On Friday, artist Joni Mitchell also said she planned to remove her music from Spotify in solidarity with Young.

In a post to his site on Friday, Young said he felt better when he left Spotify.

Young's statement came after an episode where Rogan interviewed Robert Malone, a scientist who claimed Americans were being "hypnotized" into following COVID-19 measures because of "mass formation psychosis."

Psychology experts have said there is no evidence for Malone's claims.

More than 200 doctors, nurses, scientists, and educators have also signed an open letter calling on Spotify to mitigate the spread of misinformation after an episode of Rogan's podcast.

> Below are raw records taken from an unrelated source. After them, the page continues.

(** A handler run from start to end with no other handler in between. *)
Definition alone (req : Request) (now : Z) (uuid : string) (db : Store)
    : Handler * Store :=
  let '(h, db') := step (Received req) now uuid db in step h now uuid db'.

(** The task and the version a request names. *)
Definition names (req : Request) : string * Z :=
  match req with
  | AssignRequest _ _ _ taskId v _ => (taskId, v)
  | TransitionRequest _ _ _ _ taskId v _ => (taskId, v)
  end.

(** The checks of [finish] on the task that was read. *)
Definition passes (req : Request) (task : Task.t) : bool :=
  match req with
  | AssignRequest _ _ workspaceId _ _ _ =>
      bool_decide (Task.workspaceId task = workspaceId)
  | TransitionRequest role _ currentUserId workspaceId _ _ to_state =>
      bool_decide (Task.workspaceId task = workspaceId)
      && TaskDomain.validateTransition (Task.state task) to_state role
           (Task.assigneeId task) currentUserId
  end.

(** The [catch] of the handler of a request. *)
Definition reply_of (req : Request) (result : Result Response.t) : Reply :=
  match req with
  | AssignRequest _ _ _ _ _ _ => assign_reply result
  | TransitionRequest _ _ _ _ _ _ _ => transition_reply result
  end.

End TaskController.

(** ** What the mutations write

    The event each mutation appends, and the response and the store of a
    [create] that creates. *)

Module Outcome.

Definition assigned_event (taskId assigneeId : string) (now : Z) (uuid : string)
    : Event.t :=
  {| Event.id := uuid; Event.taskId := taskId;
     Event.eventType := "TaskAssigned";
     Event.payload := Assignee assigneeId; Event.createdAt := now |}.

Definition changed_event (taskId : string) (from to : TaskState) (now : Z)
    (uuid : string) : Event.t :=
  {| Event.id := uuid; Event.taskId := taskId;
     Event.eventType := "TaskStateChanged";
     Event.payload := FromTo from to; Event.createdAt := now |}.

Definition created_event (new : NewTask.t) (now : Z) (uuid : string) : Event.t :=
  {| Event.id := uuid; Event.taskId := NewTask.id new;
     Event.eventType := "TaskCreated";
     Event.payload := Snapshot new 1; Event.createdAt := now |}.

Definition created_response (new : NewTask.t) : Response.t :=
  {| Response.task_id := NewTask.id new; Response.state := NewTask.state new;
     Response.version := 1 |}.

(** The store a creating [create] leaves. *)
Definition created_store (db : Store) (new : NewTask.t)
    (idempotencyKey : option string) (now : Z) (uuid : string) : Store :=
  mkStore (<[NewTask.id new := TaskRepository.new_row new now]> (tasks db))
          (taskEvents db ++ [created_event new now uuid])
          (match Js.present idempotencyKey with
           | Some key =>
               <[key := {| IdempotencyKey.responsePayload := created_response new;
                           IdempotencyKey.createdAt := now |}]> (idempotencyKeys db)
           | None => idempotencyKeys db
           end).

Definition uncached (db : Store) (idempotencyKey : option string) : Prop :=
  ∀ key, Js.present idempotencyKey = Some key → idempotencyKeys db !! key = None.

End Outcome.

(** ** Calls and schedules

    Each mutation is one synchronous transaction on the one connection of
    [src/db/index.ts], so calls issued concurrently run one after the other,
    in some order. *)

Inductive Call :=
  | Create (task : NewTask.t) (idempotencyKey : option string) (now : Z) (uuid : string)
  | Assign (taskId assigneeId : string) (currentVersion : Z) (now : Z) (uuid : string)
  | Transition (taskId : string) (toState : TaskState) (currentVersion : Z)
               (now : Z) (uuid : string).

Definition exec (c : Call) : Store → Result Response.t * Store :=
  match c with
  | Create task key now uuid => TaskRepository.create task key now uuid
  | Assign taskId assigneeId v now uuid =>
      TaskRepository.assign taskId assigneeId v now uuid
  | Transition taskId toState v now uuid =>
      TaskRepository.transition taskId toState v now uuid
  end.

(** The outcomes of a schedule, in order, and the store it leaves. *)
Fixpoint run (calls : list Call) (db : Store)
    : list (Result Response.t) * Store :=
  match calls with
  | [] => ([], db)
  | c :: rest =>
      let '(r, db') := exec c db in
      let '(rs, db'') := run rest db' in
      (r :: rs, db'')
  end.

(** The task a call of [assign] or [transition] is about, and the version
    it expects. *)
Definition target (c : Call) : option (string * Z) :=
  match c with
  | Create _ _ _ _ => None
  | Assign taskId _ v _ _ => Some (taskId, v)
  | Transition taskId _ v _ _ => Some (taskId, v)
  end.

(** The repository call a request leads to. *)
Definition call_of (req : TaskController.Request) (now : Z) (uuid : string) : Call :=
  match req with
  | TaskController.AssignRequest _ _ _ taskId v assignee_id =>
      Assign taskId assignee_id v now uuid
  | TaskController.TransitionRequest _ _ _ _ taskId v to_state =>
      Transition taskId to_state v now uuid
  end.

(** The event a call of [assign] or [transition] appends, given the state
    the task was in. *)
Definition matching_event (c : Call) (from : TaskState) : option Event.t :=
  match c with
  | Create _ _ _ _ => None
  | Assign taskId assigneeId _ now uuid =>
      Some (Outcome.assigned_event taskId assigneeId now uuid)
  | Transition taskId toState _ now uuid =>
      Some (Outcome.changed_event taskId from toState now uuid)
  end.

(** The version stored for a task, when the task is stored. *)
Definition version_of (db : Store) (taskId : string) : option Z :=
  Task.version <$> tasks db !! taskId.

(** The identifiers in use in the outbox. *)
Definition event_ids (db : Store) : list string := Event.id <$> taskEvents db.

(** ** Scenarios *)

Module Scenario.

Definition empty : Store := mkStore ∅ [] ∅.

Definition request (id title : string) (priority : TaskPriority) : NewTask.t :=
  {| NewTask.id := id; NewTask.tenantId := "tenant_1";
     NewTask.workspaceId := "ws_1"; NewTask.title := title;
     NewTask.priority := priority; NewTask.state := NEW;
     NewTask.assigneeId := None |}.

(** One task [t1], created at time 100. *)
Definition created : Store :=
  (TaskRepository.create (request "t1" "Implement auth" HIGH) None 100 "e1" empty).2.

(** [t1] assigned to [user_123], started, and completed by that agent:
    state [DONE], version 4. *)
Definition done : Store :=
  (run [ Assign "t1" "user_123" 1 101 "e2";
         Transition "t1" IN_PROGRESS 2 102 "e3";
         Transition "t1" DONE 3 103 "e4" ] created).2.

(** [t1] assigned to [user_123] and started by that agent: state
    [IN_PROGRESS], version 3. *)
Definition started : Store :=
  (run [ Assign "t1" "user_123" 1 101 "e2";
         Transition "t1" IN_PROGRESS 2 102 "e3" ] created).2.

(** The agent completes [t1], expecting version 3. *)
Definition complete : TaskController.Request :=
  TaskController.TransitionRequest "agent" "tenant_1" "user_123" "ws_1" "t1" 3 DONE.

(** A manager cancels [t1], expecting the version the completion will
    leave. *)
Definition cancel_next : TaskController.Request :=
  TaskController.TransitionRequest "manager" "tenant_1" "user_9" "ws_1" "t1" 4
                                   CANCELLED.

(** Three tasks of one workspace, created at times 100, 200 and 300. *)
Definition three : Store :=
  (run [ Create (request "a" "first" LOW) None 100 "e1";
         Create (request "b" "second" MEDIUM) None 200 "e2";
         Create (request "c" "third" HIGH) None 300 "e3" ] empty).2.

Definition before (cursor : string) : Filters.t :=
  {| Filters.state := None; Filters.assigneeId := None;
     Filters.limit := None; Filters.cursor := Some cursor |}.

End Scenario.

(** ** Reads of the repository, and the remaining handlers

    [findById] of the repository with its timeline, and the handlers
    [create], [get] and [list] of the controller.  A string stands for its
    sequence of code units, so its [length] is the one JavaScript and the
    body schema measure. *)

(** [ORDER BY created_at DESC] on the outbox. *)
Definition event_desc (a b : Event.t) : Prop :=
  (Event.createdAt b ≤ Event.createdAt a)%Z.

Global Instance event_desc_dec a b : Decision (event_desc a b).
Proof. unfold event_desc. apply _. Defined.

(** The order the query returns the events in, [tie] ranking the primary
    keys of events of equal [created_at]. *)
Definition event_desc_tie (tie : string → Z) (a b : Event.t) : Prop :=
  (Event.createdAt b < Event.createdAt a
   ∨ (Event.createdAt b = Event.createdAt a ∧ tie (Event.id a) ≤ tie (Event.id b)))%Z.

Global Instance event_desc_tie_dec tie a b : Decision (event_desc_tie tie a b).
Proof. unfold event_desc_tie. apply _. Defined.

Module TaskQueries.

(** The second query of [findById]: the events of the task, most recent
    first, 20 at most.  Every release writes [LIMIT 20], which SQLite
    takes. *)
Definition timeline (taskId : string) (tie : string → Z) (db : Store)
    : list Event.t :=
  Sqlite.first_rows 20
    (merge_sort (event_desc_tie tie)
       (filter (λ e, Event.taskId e = taskId) (taskEvents db))).

(** [TaskRepository.findById].  Its two queries are awaited one after the
    other, outside any transaction: [db] is the store the first one reads,
    [db'] the store the second one reads. *)
Definition findById (taskId tenantId : string) (tie : string → Z)
    (db db' : Store) : option (Task.t * list Event.t) :=
  match tasks db !! taskId with
  | Some task =>
      if bool_decide (Task.tenantId task = tenantId)
      then Some (task, timeline taskId tie db')
      else None
  | None => None
  end.

End TaskQueries.

(** What [mapTask] makes of an event of the timeline. *)
Module EventView.
Record t := mk {
  id : string;
  task_id : string;
  event_type : string;
  payload : Payload;
  created_at : Z;
}.
End EventView.

(** What [mapTask] makes of a task; [timeline] is [undefined] for a row
    that carries none. *)
Module TaskView.
Record t := mk {
  task_id : string;
  tenant_id : string;
  workspace_id : string;
  title : string;
  priority : TaskPriority;
  state : TaskState;
  assignee_id : option string;
  version : Z;
  created_at : Z;
  updated_at : Z;
  timeline : option (list EventView.t);
}.
End TaskView.

(** A field of a JSON body: missing, a string, or a value of another
    type. *)
Inductive Field := Missing | Text (s : string) | Other.

Module TaskEndpoints.

Definition mapEvent (e : Event.t) : EventView.t :=
  {| EventView.id := Event.id e;
     EventView.task_id := Event.taskId e;
     EventView.event_type := Event.eventType e;
     EventView.payload := Event.payload e;
     EventView.created_at := Event.createdAt e |}.

(** [TaskController.mapTask], on a row, the key it is stored under and the
    timeline it carries, if any. *)
Definition mapTask (id : string) (task : Task.t) (timeline : option (list Event.t))
    : TaskView.t :=
  {| TaskView.task_id := id;
     TaskView.tenant_id := Task.tenantId task;
     TaskView.workspace_id := Task.workspaceId task;
     TaskView.title := Task.title task;
     TaskView.priority := Task.priority task;
     TaskView.state := Task.state task;
     TaskView.assignee_id := Task.assigneeId task;
     TaskView.version := Task.version task;
     TaskView.created_at := Task.createdAt task;
     TaskView.updated_at := Task.updatedAt task;
     TaskView.timeline :=
       match timeline with
       | Some events => Some (map mapEvent events)
       | None => None
       end |}.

On Friday, leaked internal messages showed Dustee Jenkins, Spotify's head of global communications and public relations, telling concerned employees in an internal Slack channel that after reviewing several episodes of Rogan's podcast, the company's found they "didn't meet the threshold for removal."

"We apply our policies consistently and objectively," Jenkins wrote. "They are not influenced by the media cycle, calls from any one individual or from external partners. It doesn't mean I personally agree with this content. But I trust our policies and the rationale behind them."

Spotify did not respond to Insider's request for comment at the time of publication.